*** Provided records ***

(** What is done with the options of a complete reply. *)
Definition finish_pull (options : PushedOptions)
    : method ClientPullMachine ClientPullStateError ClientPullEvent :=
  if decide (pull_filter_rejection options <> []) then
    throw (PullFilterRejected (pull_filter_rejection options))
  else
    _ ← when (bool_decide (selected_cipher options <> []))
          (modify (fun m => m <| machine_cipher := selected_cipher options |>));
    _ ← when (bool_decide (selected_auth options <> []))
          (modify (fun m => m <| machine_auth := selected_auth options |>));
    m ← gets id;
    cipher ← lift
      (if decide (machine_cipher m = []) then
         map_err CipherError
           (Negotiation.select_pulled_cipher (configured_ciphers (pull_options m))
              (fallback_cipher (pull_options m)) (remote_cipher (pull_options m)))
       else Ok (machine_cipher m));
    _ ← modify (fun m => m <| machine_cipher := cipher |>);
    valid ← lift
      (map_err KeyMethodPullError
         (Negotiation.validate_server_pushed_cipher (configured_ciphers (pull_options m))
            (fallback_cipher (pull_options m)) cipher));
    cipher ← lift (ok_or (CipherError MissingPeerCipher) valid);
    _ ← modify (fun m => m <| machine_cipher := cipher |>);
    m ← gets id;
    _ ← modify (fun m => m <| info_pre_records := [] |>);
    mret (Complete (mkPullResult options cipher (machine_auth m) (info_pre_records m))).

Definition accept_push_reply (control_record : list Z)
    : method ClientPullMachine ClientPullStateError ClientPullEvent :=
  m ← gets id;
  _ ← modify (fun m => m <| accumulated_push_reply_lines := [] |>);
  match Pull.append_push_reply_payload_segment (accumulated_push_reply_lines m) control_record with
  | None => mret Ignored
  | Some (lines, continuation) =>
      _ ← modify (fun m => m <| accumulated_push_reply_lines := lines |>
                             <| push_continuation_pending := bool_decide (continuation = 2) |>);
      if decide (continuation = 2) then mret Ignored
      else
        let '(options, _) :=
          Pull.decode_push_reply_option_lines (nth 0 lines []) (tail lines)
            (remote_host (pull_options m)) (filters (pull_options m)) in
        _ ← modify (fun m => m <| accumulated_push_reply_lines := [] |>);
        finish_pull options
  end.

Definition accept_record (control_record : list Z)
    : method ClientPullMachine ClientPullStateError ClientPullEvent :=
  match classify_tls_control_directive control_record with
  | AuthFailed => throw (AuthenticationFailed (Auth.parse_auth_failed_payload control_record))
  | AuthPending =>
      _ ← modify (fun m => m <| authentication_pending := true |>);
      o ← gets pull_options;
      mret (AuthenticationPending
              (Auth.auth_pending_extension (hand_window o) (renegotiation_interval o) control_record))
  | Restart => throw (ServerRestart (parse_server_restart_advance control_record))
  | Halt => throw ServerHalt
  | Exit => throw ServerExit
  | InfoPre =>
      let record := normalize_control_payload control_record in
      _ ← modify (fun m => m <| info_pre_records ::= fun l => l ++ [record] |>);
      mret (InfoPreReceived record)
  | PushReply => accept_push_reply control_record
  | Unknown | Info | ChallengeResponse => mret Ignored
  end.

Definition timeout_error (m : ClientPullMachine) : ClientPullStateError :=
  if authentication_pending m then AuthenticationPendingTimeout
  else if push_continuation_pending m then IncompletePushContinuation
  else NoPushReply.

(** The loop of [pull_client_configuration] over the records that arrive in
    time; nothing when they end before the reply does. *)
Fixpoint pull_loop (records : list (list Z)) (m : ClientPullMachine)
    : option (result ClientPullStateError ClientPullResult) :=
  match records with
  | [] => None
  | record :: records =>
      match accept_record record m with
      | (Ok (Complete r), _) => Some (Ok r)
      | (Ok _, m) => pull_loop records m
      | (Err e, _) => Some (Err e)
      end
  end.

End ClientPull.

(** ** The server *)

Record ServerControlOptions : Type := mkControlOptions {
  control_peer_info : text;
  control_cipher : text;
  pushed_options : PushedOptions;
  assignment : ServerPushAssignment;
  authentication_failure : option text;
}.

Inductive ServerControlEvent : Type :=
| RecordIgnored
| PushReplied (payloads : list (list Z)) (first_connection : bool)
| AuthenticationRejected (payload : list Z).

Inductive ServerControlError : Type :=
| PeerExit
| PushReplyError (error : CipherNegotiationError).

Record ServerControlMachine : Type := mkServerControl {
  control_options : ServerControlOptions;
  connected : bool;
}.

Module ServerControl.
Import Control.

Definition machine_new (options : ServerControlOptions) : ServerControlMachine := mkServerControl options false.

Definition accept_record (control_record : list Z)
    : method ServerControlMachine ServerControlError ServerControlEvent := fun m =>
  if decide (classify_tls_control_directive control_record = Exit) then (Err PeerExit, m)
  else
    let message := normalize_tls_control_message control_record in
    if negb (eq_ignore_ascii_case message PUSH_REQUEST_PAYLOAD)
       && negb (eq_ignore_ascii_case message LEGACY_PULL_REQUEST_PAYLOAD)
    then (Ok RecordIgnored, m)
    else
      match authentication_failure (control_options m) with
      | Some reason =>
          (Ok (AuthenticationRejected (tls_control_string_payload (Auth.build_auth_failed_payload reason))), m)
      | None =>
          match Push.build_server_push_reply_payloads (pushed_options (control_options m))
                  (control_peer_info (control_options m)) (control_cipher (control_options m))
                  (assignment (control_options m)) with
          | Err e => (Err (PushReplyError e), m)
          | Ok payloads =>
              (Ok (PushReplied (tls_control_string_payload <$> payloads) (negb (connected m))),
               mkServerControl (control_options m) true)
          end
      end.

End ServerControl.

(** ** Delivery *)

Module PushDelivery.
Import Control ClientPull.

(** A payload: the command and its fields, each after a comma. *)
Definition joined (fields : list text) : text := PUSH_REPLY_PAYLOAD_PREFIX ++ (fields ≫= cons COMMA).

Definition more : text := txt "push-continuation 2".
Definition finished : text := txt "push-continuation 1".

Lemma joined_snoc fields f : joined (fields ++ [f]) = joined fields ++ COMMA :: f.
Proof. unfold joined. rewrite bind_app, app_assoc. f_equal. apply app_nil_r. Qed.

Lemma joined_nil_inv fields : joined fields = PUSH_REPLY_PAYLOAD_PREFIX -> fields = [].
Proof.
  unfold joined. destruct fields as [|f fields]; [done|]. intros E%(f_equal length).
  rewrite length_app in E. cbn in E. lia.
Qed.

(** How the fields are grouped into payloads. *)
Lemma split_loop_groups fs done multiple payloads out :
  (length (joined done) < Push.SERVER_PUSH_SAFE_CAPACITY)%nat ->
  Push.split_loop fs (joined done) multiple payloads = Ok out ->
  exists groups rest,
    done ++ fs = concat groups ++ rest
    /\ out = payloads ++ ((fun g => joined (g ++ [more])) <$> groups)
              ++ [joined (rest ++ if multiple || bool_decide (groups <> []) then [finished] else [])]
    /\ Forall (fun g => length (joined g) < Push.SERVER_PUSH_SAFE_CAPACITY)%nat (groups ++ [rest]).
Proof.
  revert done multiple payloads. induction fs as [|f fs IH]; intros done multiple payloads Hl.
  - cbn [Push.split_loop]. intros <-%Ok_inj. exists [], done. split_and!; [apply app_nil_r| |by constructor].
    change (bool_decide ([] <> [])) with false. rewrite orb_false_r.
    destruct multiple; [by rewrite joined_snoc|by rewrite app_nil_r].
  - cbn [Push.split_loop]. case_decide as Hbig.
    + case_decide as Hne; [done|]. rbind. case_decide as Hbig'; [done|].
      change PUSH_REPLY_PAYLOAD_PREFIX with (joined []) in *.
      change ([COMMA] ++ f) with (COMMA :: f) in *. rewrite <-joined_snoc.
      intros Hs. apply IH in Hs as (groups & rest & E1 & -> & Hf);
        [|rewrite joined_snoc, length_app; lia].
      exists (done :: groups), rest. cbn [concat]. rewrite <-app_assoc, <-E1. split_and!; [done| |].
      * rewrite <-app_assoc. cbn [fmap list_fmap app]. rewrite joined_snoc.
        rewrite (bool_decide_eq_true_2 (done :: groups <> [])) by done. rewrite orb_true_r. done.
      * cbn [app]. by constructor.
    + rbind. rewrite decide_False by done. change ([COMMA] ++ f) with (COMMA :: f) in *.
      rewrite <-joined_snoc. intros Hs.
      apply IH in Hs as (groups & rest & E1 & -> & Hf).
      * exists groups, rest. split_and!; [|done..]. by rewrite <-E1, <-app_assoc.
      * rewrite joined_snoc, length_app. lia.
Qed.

*** End of Provided records ***

◆ Problem to solve
List all lines above in which the string "mkServerControl" appears.

◆ Output
Record ServerControlMachine : Type := mkServerControl {
Definition machine_new (options : ServerControlOptions) : ServerControlMachine := mkServerControl options false.
               mkServerControl (control_options m) true)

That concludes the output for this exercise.